Your goal: Could you print every line from the first one of the records below through the line containing "fun _ => true;", with both included and nothing else?

[Opening Information supplied section]

(** An ordinary packages.config with one package: readable, well formed,
    and refused for want of a Project element. *)
Lemma packages_config_needs_a_project_element_witness :
  let P := Examples.posix in
  let C := {| accessible := fun _ => true;
              fs_readFile := fun _ =>
                Return "<packages><package id='Newtonsoft.Json' version='13.0.1' /></packages>";
              parseConfigXml := fun _ _ =>
                Return {| XmlConfig.packageElements :=
                            Some [ {| XmlConfig.pkg_attrs :=
                                        Some {| XmlConfig.attr_id := Some "Newtonsoft.Json";
                                                XmlConfig.attr_version := Some "13.0.1";
                                                XmlConfig.targetFramework := None;
                                                XmlConfig.developmentDependency := None |} |} ] |} |} in
  exists e,
    PackagesConfig.parsePackagesConfig "/work/App/packages.config"
    = Throw (ProjectFileError e) /\
    code e = INVALID_FORMAT /\ recoverable e = false.
Proof.
  intros P C.
  destruct (packages_config_needs_a_project_element P C "/work/App/packages.config")
    as (_ & _ & _ & Hrefused & _).
  destruct (Hrefused _ eq_refl eq_refl eq_refl eq_refl) as (e & Hrun & _ & Hcode).
  exists e. split; [exact Hrun|]. apply Hcode. apply Nat.leb_le. reflexivity.
Defined.

(** A project file whose root element has no attribute at all. *)
Lemma parseProjectFile_failures_are_classified_witness :
  let P := Examples.posix in
  let F := Examples.projectFiles
             {| Xml.root := Some {| Xml.attrs := None; Xml.ItemGroups := [] |} |} in
  exists e, parseProjectFile "App.csproj" = Throw (ProjectFileError e) /\
            code e = CORRUPTED /\ recoverable e = true.
Proof.
  intros P F.
  exact (proj1 (proj2 (proj2 (parseProjectFile_failures_are_classified P F "App.csproj")))
           _ _ eq_refl eq_refl eq_refl eq_refl).
Defined.

Lemma parsePackageReference_shape (packageRef : Xml.PackageReference)
    (frameworks : list string) (pkg : NuGetPackage) :
  parsePackageReference packageRef frameworks = Some pkg ->
  isTransitive pkg = Some false /\ depth pkg = Some 0 /\
  source pkg = Some "project-file" /\ vulnerabilities pkg = None /\
  id pkg <> "" /\ version pkg <> "" /\ resolved pkg = Some (version pkg) /\
  framework pkg = head frameworks /\ Xml.Include packageRef = Some (id pkg).
Proof.
  unfold parsePackageReference.
  destruct (Js.truthy_opt (Xml.Include packageRef)) eqn:Hid; [|discriminate]. simpl.
  set (version1 := if negb (Js.truthy_opt (Xml.Version packageRef)) then _ else _).
  destruct (Js.truthy_opt version1) eqn:Hver; [|discriminate]. simpl.
  intros [= <-]. simpl.
  pose proof (truthy_opt_default _ Hid) as Hid'.
  pose proof (truthy_opt_default _ Hver) as Hver'.
  destruct version1 as [v|]; [|discriminate].
  destruct (Xml.Include packageRef) as [i|]; [|discriminate].
  repeat split; auto.
Qed.

Lemma parseReference_shape `{ProjectFiles} (reference : Xml.Reference) (pkg : NuGetPackage) :
  parseReference reference = Some pkg ->
  isTransitive pkg = Some false /\ depth pkg = Some 0 /\
  source pkg = Some "project-file" /\ vulnerabilities pkg = None /\
  resolved pkg = Some (version pkg) /\ framework pkg = None.
Proof.
  unfold parseReference.
  destruct (Js.truthy_opt (Xml.ref_Include reference)); [|discriminate]. simpl.
  destruct (Xml.HintPath reference) as [hintPath|]; [|discriminate].
  destruct (packagesMatch hintPath) as [packageId|]; [|discriminate].
  intros [= <-]. simpl. auto 10.
Qed.

Lemma deduplicatePackages_In (packages : list NuGetPackage) (q : NuGetPackage) :
  In q (deduplicatePackages packages) -> In q packages.
Proof.
  rewrite DedupFacts.deduplicatePackages_firstOccurrences. intros Hq.
  now destruct (DedupFacts.firstOccurrences_fresh _ _ _ Hq).
Qed.

Lemma modern_packages_are_direct (doc : Xml.Document) (frameworks : list string)
    (pkg : NuGetPackage) :
  In pkg (parseModernProjectFile doc frameworks) ->
  isTransitive_truthy pkg = false /\ vulnerabilities pkg = None /\
  framework pkg = head frameworks.
Proof.
  unfold parseModernProjectFile. destruct (Xml.root doc) as [project|]; [|intros []].
  intros Hin. apply in_flat_map in Hin. destruct Hin as (itemGroup & _ & Hin).
  apply list_elem_of_In, list_elem_of_omap in Hin. destruct Hin as (packageRef & _ & Hpkg).
  apply parsePackageReference_shape in Hpkg.
  destruct Hpkg as (Htrans & _ & _ & Hvuln & _ & _ & _ & Hfw & _).
  unfold isTransitive_truthy. now rewrite Htrans.
Qed.

Lemma legacy_packages_are_direct `{ProjectFiles} (doc : Xml.Document) (pkg : NuGetPackage) :
  In pkg (parseLegacyProjectFile doc) ->
  isTransitive_truthy pkg = false /\ vulnerabilities pkg = None.
Proof.
  unfold parseLegacyProjectFile. destruct (Xml.root doc) as [project|]; [|intros []].
  intros Hin. apply in_flat_map in Hin. destruct Hin as (itemGroup & _ & Hin).
  apply in_app_or in Hin. unfold isTransitive_truthy. destruct Hin as [Hin|Hin].
  - apply list_elem_of_In, list_elem_of_omap in Hin. destruct Hin as (packageRef & _ & Hpkg).
    apply parsePackageReference_shape in Hpkg.
    destruct Hpkg as (Htrans & _ & _ & Hvuln & _). now rewrite Htrans.
  - apply list_elem_of_In, list_elem_of_omap in Hin. destruct Hin as (reference & _ & Hpkg).
    apply parseReference_shape in Hpkg.
    destruct Hpkg as (Htrans & _ & _ & Hvuln & _). now rewrite Htrans.
Qed.

(** X29. What the manifest path can return. A package reference is kept
    only with a non-empty identifier and a non-empty version, taken from the
    attribute or else from the child element, and becomes a direct package of
    depth 0 marked project-file, without vulnerabilities, under the first
    framework given. When every package that packages.config contributes is
    direct (as those of this parser are), every package that
    [parseProjectFile] returns is direct, so that the graph drawn from its
    result has a root node for every package and no link at all. *)
Theorem manifest_packages_are_direct (P : Path) (F : ProjectFiles)
    (projectPath : string) (pkgs : list NuGetPackage) :
  parseProjectFile projectPath = Return pkgs ->
  (forall config pkg,
      parsePackagesConfig (path_join (path_dirname projectPath) "packages.config")
      = Return config ->
      In pkg config -> isTransitive_truthy pkg = false) ->
  (forall packageRef frameworks pkg,
      parsePackageReference packageRef frameworks = Some pkg ->
      Xml.Include packageRef = Some (id pkg) /\ id pkg <> "" /\ version pkg <> "" /\
      (Js.truthy_opt (Xml.Version packageRef) = true ->
       Xml.Version packageRef = Some (version pkg)) /\
      isTransitive pkg = Some false /\ depth pkg = Some 0 /\
      source pkg = Some "project-file" /\ vulnerabilities pkg = None /\
      framework pkg = head frameworks) /\
  (forall pkg, In pkg pkgs -> isTransitive_truthy pkg = false) /\
  (forall mode,
      links (createGraphData pkgs mode) = [] /\
      length (nodes (createGraphData pkgs mode)) = length pkgs /\
      Forall (fun n => isRoot n = true) (nodes (createGraphData pkgs mode))).
Proof.
  intros Hparse Hconfig.
  assert (Hdirect : forall pkg, In pkg pkgs -> isTransitive_truthy pkg = false).
  { revert Hparse. run_parser.
    destruct (validateFileAccessWithDetails projectPath) as [[]|e1]; simpl;
      [|destruct e1; discriminate].
    destruct (readProjectFileWithValidation projectPath) as [content|e2]; simpl;
      [|destruct e2; discriminate].
    destruct (parseXmlWithErrorHandling content projectPath) as [doc|e3]; simpl;
      [|destruct e3; discriminate].
    assert (Hmerge : forall base,
               (forall pkg, In pkg base -> isTransitive_truthy pkg = false) ->
               forall pkg,
                 In pkg (deduplicatePackages
                           match projectType (validateProjectFile projectPath) with
                           | dotnet_framework =>
                               match parsePackagesConfig
                                       (path_join (path_dirname projectPath)
                                                  "packages.config") with
                               | Return configPackages => base ++ configPackages
                               | Throw _ => base
                               end
                           | _ => base
                           end) ->
                 isTransitive_truthy pkg = false).
    { intros base Hbase pkg Hin. apply deduplicatePackages_In in Hin.
      destruct (projectType (validateProjectFile projectPath)); auto.
      destruct (parsePackagesConfig _) as [config|] eqn:Hrun; auto.
      apply in_app_or in Hin. destruct Hin as [Hin|Hin]; eauto. }
    destruct (isModernProjectFormat doc); simpl.
    - intros [= <-]. apply Hmerge. intros pkg Hin.
      now apply modern_packages_are_direct in Hin.
    - destruct (isLegacyProjectFormat doc) as [[]|e4]; simpl;
        [|discriminate|destruct e4; discriminate].
      intros [= <-]. apply Hmerge. intros pkg Hin.
      now apply legacy_packages_are_direct in Hin. }
  split; [|split; [exact Hdirect|]].
  - intros packageRef frameworks pkg Hpkg.
    pose proof (parsePackageReference_shape _ _ _ Hpkg)
      as (Htrans & Hdepth & Hsource & Hvuln & Hid & Hver & _ & Hfw & Hinclude).
    repeat split; auto.
    intros Hattr. unfold parsePackageReference in Hpkg.
    destruct (Js.truthy_opt (Xml.Include packageRef)); [|discriminate].
    rewrite Hattr in Hpkg. simpl in Hpkg. rewrite Hattr in Hpkg. simpl in Hpkg.
    injection Hpkg as <-. simpl.
    destruct (Xml.Version packageRef); [reflexivity|discriminate].
  - intros mode. split; [|split].
    + destruct (links (createGraphData pkgs mode)) as [|l ls] eqn:Hlinks; [reflexivity|].
      destruct (GraphFacts.links_join pkgs mode l) as (p & q & _ & Hq & Htrans & _).
      { rewrite Hlinks. now left. }
      rewrite (Hdirect q Hq) in Htrans. discriminate.
    + simpl. apply length_imap.
    + simpl. apply Forall_forall. intros n Hn.
      apply elem_of_lookup_imap in Hn. destruct Hn as (i & pkg & -> & Hpkg).
      simpl. rewrite (Hdirect pkg); [reflexivity|].
      now apply list_elem_of_In, list_elem_of_lookup_2 with i.
Qed.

[Closing Information supplied section]

Written answer:
(** An ordinary packages.config with one package: readable, well formed,
    and refused for want of a Project element. *)
Lemma packages_config_needs_a_project_element_witness :
  let P := Examples.posix in
  let C := {| accessible := fun _ => true;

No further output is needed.